There are three pairs of major salivary glands, and they sit in predictable neck real estate you can practically point to.

  • Parotid — the big one, draped over the back of the jaw in front of the ear. It is the only gland with the facial nerve running straight through it, which is why every parotid report obsesses over whether a mass is on the superficial or deep side of that nerve.
  • Submandibular — under and behind the jaw, the gland most likely to grow a stone.
  • Sublingual — the small one in the floor of the mouth.

Here is a genuinely useful pattern: tumors in big glands tend to be benign, and tumors in small glands tend to be more often malignant. The parotid is the friendliest, the sublingual the most suspicious. Don't quote it as a percentage on rounds, but it's a reliable instinct.

The first fork in the road: diffuse vs. focal

Before naming anything, I ask one question — is the whole gland unhappy, or is there a discrete lump? It splits the entire topic in two.

PatternWhat it looks likeUsual suspects
DiffuseThe gland is swollen, inflamed, or studded throughoutInfection, ductal obstruction, autoimmune (e.g., Sjögren), sialadenitis
FocalOne rounded mass against otherwise normal glandBenign tumor, malignant tumor, cyst
Note

A salivary "stone" — a sialolith — is the classic plumbing problem. Saliva backs up behind it like a kinked garden hose, the gland swells (especially at mealtimes when it's asked to produce), and it hurts.

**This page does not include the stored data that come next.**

(** H.265 always goes out with a FourCC, which the ingress does not know. *)
Theorem h265_is_not_pulled mode f tracks p i :
  f_media_kind f = Video -> f_codec f = H265 -> map_frame_to_rtmp_flv_payload f mode tracks = Some p ->
  exists codec_id, snd (process_event (FlvTagSeen (tag_of_payload p)) i) = Err (UnsupportedCodec TagVideo codec_id) /\
    (codec_id = 1 \/ codec_id = 3).
Proof.
  intros K C. unfold map_frame_to_rtmp_flv_payload. rewrite K, C. cbn [rtmp_playback_codec_supported negb].
  unfold map_non_h264_video_with_track. rewrite C.
  assert (use_enhanced_video_mode mode H265 = true) as -> by (unfold use_enhanced_video_mode; by rewrite orb_comm).
  destruct (normalize_video_timestamp_for_legacy_playback _ _ _) as [ts cts]. cbn [rtmp_fourcc_from_codec mbind option_bind].
  intros [= <-]. unfold tag_of_payload. cbn [pl_kind pl_timestamp_ms pl_bytes process_event].
  unfold process_tag, process_video_tag. cbn [tag_type payload].
  destruct (is_empty (h26x_payload_for_track _ _)), (f_is_key f); cbn [app is_empty]; rewrite at_head;
    (eexists; split; [reflexivity|by vm_compute; auto]).
Qed.

(** Audio and video that reach the end of the 32-bit clock a little apart: the epoch is added for
    each tag from behind the end that a tag from before it precedes. *)
Fixpoint unwrap_all (raws : list Z) (i : FlvIngress) : list Z :=
  match raws with
  | [] => []
  | r :: raws => let '(i, t) := unwrapped_timestamp_ms r i in t :: unwrap_all raws i
  end.
Example interleaved_wrap :
  unwrap_all [2 ^ 32 - 5; 3; 2 ^ 32 - 2; 20] ingress_default = [2 ^ 32 - 5; 2 ^ 32 + 3; 2 * 2 ^ 32 - 2; 2 * 2 ^ 32 + 20].
Proof. by vm_compute. Qed.

(** Times of the egress end at the end of the clock instead. *)
Lemma egress_time_stops dts :
  2 ^ 32 - 1 <= dts < 2 ^ 63 -> dts_to_rtmp_timestamp_ms dts (mk_timebase 1 1000) = 2 ^ 32 - 1.
Proof.
  intros D. unfold dts_to_rtmp_timestamp_ms, millis_to_rtmp_timestamp_ms. rewrite millis_exact by (unfold in_i; cbn in *; lia).
  rewrite (proj2 (Z.leb_gt _ _)) by lia. lia.
Qed.

(** A header that is refused stays in the buffer, and what follows is refused with it. *)
Example refused_header_stays :
  let '(d, r) := flv_push (repeat x00 13) (flv_demuxer_new 1024) in
  r = Err InvalidHeaderSignature /\ snd (flv_push sample_sent d) = Err InvalidHeaderSignature.
Proof. by vm_compute. Qed.

(** Tags in front of a bad one in the same chunk are lost with it. *)
Example tags_lost_with_bad_one :
  let tag := mk_tag TagAudio 0 [xaf; x01; x21] in
  let '(d, _) := flv_push (flv_header_encode (mk_flv_header true false)) (flv_demuxer_new 1024) in
  snd (flv_push (encode_with_previous_tag_size tag) d) = Ok [FlvTagSeen tag] /\
  snd (flv_push (encode_with_previous_tag_size tag ++ repeat x00 15) d) = Err (InvalidTagType 0).
Proof. by vm_compute. Qed.

(** A header with a longer data offset is an error when it comes in two pieces. *)
Example long_header_in_pieces :
  let head := [x46; x4c; x56; x01; x05; x00; x00; x00; x0a; x00; x00; x00; x00] in
  flv_push (head ++ [x00]) (flv_demuxer_new 1024) = (mk_flv_demuxer [] true 1024, Ok [FlvHeaderSeen (mk_flv_header true true)]) /\
  snd (flv_push head (flv_demuxer_new 1024)) = Err (Truncated "flv full header" 14 13).
Proof. by vm_compute. Qed.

CT is excellent here because most of these stones are calcified and light up bright white.

When it's a mass: the parotid line-up

Most salivary masses live in the parotid, and most of those are benign. Two names do the heavy lifting.

Pleomorphic adenoma is the most common salivary tumor overall — a well-defined, slow-growing benign lump. On MRI it tends to be strikingly bright on T2-weighted images, like a little water balloon. It's benign, but it has a long-term habit of recurring if incompletely removed, so it gets respect.

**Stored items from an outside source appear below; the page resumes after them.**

(* ===== verification/Rtcp.v ===== *)
(** * RTCP packets

    Models [crates/protocols/rtsp/core/src/core/rtcp.rs]: compound packets, parsed and built.
    A [String] is the list of its bytes. *)
From Stdlib Require Import Strings.Byte.
From S2P Require Import Prelude RtmpBytes Amf Rtp Tracks.
Local Open Scope string_scope.
Local Open Scope list_scope.
Local Open Scope Z_scope.

(** ** [String::from_utf8_lossy]

    The longest beginning of a character that is not one, or one byte, becomes U+FFFD. *)

Definition REPLACEMENT : list byte := [xef; xbf; xbd].

Fixpoint from_utf8_lossy (bs : list byte) : list byte :=
  match bs with
  | [] => []
  | b0 :: t0 =>
      if byte_val b0 <? 0x80 then b0 :: from_utf8_lossy t0
      else if byte_in 0xC2 0xDF b0 then
        match t0 with
        | b1 :: t1 => if continuation b1 then b0 :: b1 :: from_utf8_lossy t1 else REPLACEMENT ++ from_utf8_lossy t0
        | [] => REPLACEMENT
        end
      else if byte_in 0xE0 0xEF b0 then
        match t0 with
        | b1 :: t1 =>
            if second_byte b0 b1 then
              match t1 with
              | b2 :: t2 => if continuation b2 then b0 :: b1 :: b2 :: from_utf8_lossy t2 else REPLACEMENT ++ from_utf8_lossy t1
              | [] => REPLACEMENT
              end
            else REPLACEMENT ++ from_utf8_lossy t0
        | [] => REPLACEMENT
        end
      else if byte_in 0xF0 0xF4 b0 then
        match t0 with
        | b1 :: t1 =>
            if second_byte b0 b1 then
              match t1 with
              | b2 :: t2 =>
                  if continuation b2 then
                    match t2 with
                    | b3 :: t3 => if continuation b3 then b0 :: b1 :: b2 :: b3 :: from_utf8_lossy t3
                                  else REPLACEMENT ++ from_utf8_lossy t2
                    | [] => REPLACEMENT
                    end
                  else REPLACEMENT ++ from_utf8_lossy t1
              | [] => REPLACEMENT
              end
            else REPLACEMENT ++ from_utf8_lossy t0
        | [] => REPLACEMENT
        end
      else REPLACEMENT ++ from_utf8_lossy t0
  end.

Warthin tumor is the runner-up, and it has personality: it strongly favors the parotid tail, has a real association with smoking, and is the one classically allowed to show up on both sides.

Pitfall

Benign on imaging is never a free pass. Features that should raise your eyebrows toward malignancy include ill-defined or infiltrative margins, invasion into surrounding fat or muscle, and suspicious-looking neck lymph nodes. And a patient with facial nerve weakness plus a parotid mass is a red flag until proven otherwise — nerves don't stop working for polite tumors.

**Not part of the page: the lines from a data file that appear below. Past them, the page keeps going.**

(* ===== verification/Framing.v ===== *)
(** * Frames on a stream

    The loop that the stream protocols share: as long as a turn takes something off the front of
    the buffer, take the next turn. What comes out of it depends on the bytes alone and not on
    how they were cut, when a turn finds every frame at the front of a buffer and waits for the
    rest of one that is cut. *)
From Stdlib Require Import Strings.Byte.
From S2P Require Import Prelude.

Section framing.
Context {Out Fault : Type}.

(** A turn says what is left of the buffer and what it found; [None] leaves the loop. *)
Definition Turn : Type := list byte -> list byte * result Fault (option (list Out)).
Context (turn : Turn).

Fixpoint drain (fuel : nat) (buffer : list byte) : list byte * list Out * result Fault unit :=
  match fuel with
  | O => (buffer, [], Ok tt)
  | S fuel =>
      match turn buffer with
      | (buffer, Err e) => (buffer, [], Err e)
      | (buffer, Ok None) => (buffer, [], Ok tt)
      | (buffer, Ok (Some found)) =>
          let '(buffer, more, r) := drain fuel buffer in (buffer, found ++ more, r)
      end
  end.

(** The bytes [w] are a frame in which [found] is found. *)
Definition frame (f : list byte * list Out) : Prop :=
  let '(w, found) := f in
  w <> [] /\ (forall rest, turn (w ++ rest) = (rest, Ok (Some found))) /\
  forall p q, w = p ++ q -> q <> [] -> turn p = (p, Ok None).

Abbreviation wire fs := (concat (map fst fs)).
Abbreviation found_in fs := (concat (map snd fs)).

Lemma drain_frames fs fuel p :
  Forall frame fs -> turn p = (p, Ok None) -> (length (wire fs) < fuel)%nat ->
  drain fuel (wire fs ++ p) = (p, found_in fs, Ok tt).
Proof.
  intros F P. revert fuel. induction F as [|[w found] fs (N & W & _) F IH]; intros [|fuel] L; cbn [map concat fst snd] in *; try lia.
  - cbn [app drain]. by rewrite P.
  - cbn [drain]. rewrite <- app_assoc, W. rewrite IH; [done|]. rewrite length_app in L. destruct w; [done|]. cbn in L. lia.
Qed.

(** The beginning of a stream is whole frames and a part of the next. *)
Definition waits (fs : list (list byte * list Out)) (p : list byte) : Prop :=
  match fs with
  | [] => p = []
  | (w, _) :: _ => exists q, w = p ++ q /\ q <> []
  end.

Lemma stream_split fs x more :
  x ++ more = wire fs -> exists fs1 fs2 p, fs = fs1 ++ fs2 /\ x = wire fs1 ++ p /\ p ++ more = wire fs2 /\ waits fs2 p.
Proof.
  revert x. induction fs as [|[w found] fs IH]; intros x E; cbn [map concat fst] in E.
  - apply app_eq_nil in E as [-> ->]. by exists [], [], [].
  - destruct (decide (length w <= length x)%nat) as [L|L].
    + assert (exists x', x = w ++ x') as [x' ->].
      { exists (drop (length w) x). rewrite <- (take_drop (length w) x) at 1. f_equal.
        apply (f_equal (take (length w))) in E. by rewrite take_app_le, take_app_length in E. }
      rewrite <- app_assoc in E. apply app_inv_head in E. destruct (IH _ E) as (fs1 & fs2 & p & -> & -> & E2 & W).
      exists ((w, found) :: fs1), fs2, p. split; [done|]. split; [cbn [map concat fst]; by rewrite <- app_assoc|]. by split.
    + exists [], ((w, found) :: fs), x. split; [done|]. split; [done|]. split; [done|].
      exists (drop (length x) w). assert (T : take (length x) w = x).
      { apply (f_equal (take (length x))) in E. rewrite take_app_length, take_app_le in E by lia. done. }
      split; [by rewrite <- T at 1; rewrite take_drop|]. intros D. apply (f_equal length) in D. rewrite length_drop in D. cbn in D. lia.
Qed.

Lemma stream_front fs x more :
  x ++ more = wire fs ->
  exists fs1 fs2 p, fs = fs1 ++ fs2 /\ x = wire fs1 ++ p /\ p ++ more = wire fs2 /\ (Forall frame fs -> waits fs2 p).
Proof. intros E. destruct (stream_split fs x more E) as (fs1 & fs2 & p & ? & ? & ? & ?). by exists fs1, fs2, p. Qed.

Lemma waits_turn fs p : turn [] = ([], Ok None) -> Forall frame fs -> waits fs p -> turn p = (p, Ok None).
Proof.
  intros E F W. destruct F as [|[w found] fs (_ & _ & C) F]; cbn [waits] in W; [by subst|].
  destruct W as (q & -> & Q). by apply (C p q).
Qed.

Lemma waits_length fs p size :
  (1 <= size)%nat -> Forall (fun f => (length (fst f) <= size)%nat) fs -> waits fs p -> (length p < size)%nat.
Proof.
  intros S F W. destruct F as [|[w found] fs L F]; cbn [waits fst] in *; [subst; cbn; lia|].
  destruct W as (q & -> & Q). rewrite length_app in L. destruct q; [done|]. cbn in L. lia.
Qed.
End framing.

Arguments Turn : clear implicits.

How we actually image them

Each modality earns its keep for a different job, so the trick is matching the tool to the question.

ModalityBest for
UltrasoundFirst-line look at a superficial mass; cheap, fast, and great for guiding a biopsy. Add Doppler to check the blood flow.
CTFinding stones and assessing acute infection or abscess.
MRIThe deep dive — mapping a mass, judging margins, and tracing the facial nerve path.

The honest limit of ultrasound is depth: the deep part of the parotid hides behind the jawbone, and sound waves can't see through bone. That's exactly where MRI takes over, because it doesn't care about bone shadows and shows soft tissue beautifully.

Figure · MRI
Axial T2-weighted MRI of a left parotid pleomorphic adenoma: a well-circumscribed, markedly T2-hyperintense (bright) rounded mass in the superficial parotid, with the normal gland and the plane of the facial nerve labeled.
Figure · CT
Axial non-contrast CT showing a bright calcified sialolith in the left submandibular duct, with the upstream gland enlarged and denser than the normal contralateral side from obstruction.

The one differential worth memorizing

When the report says "diffuse, bilateral parotid disease," your brain should jump to a short list: autoimmune (classically Sjögren syndrome, often with multiple tiny cysts), infection, and — in the right patient — HIV-related lymphoepithelial cysts. Bilateral and diffuse points away from a single tumor and toward a systemic process.

Key Point

Answer two questions in order — diffuse or focal? then which gland? — and you've already narrowed a scary-sounding salivary case down to a short, sensible list. Everything else is detail.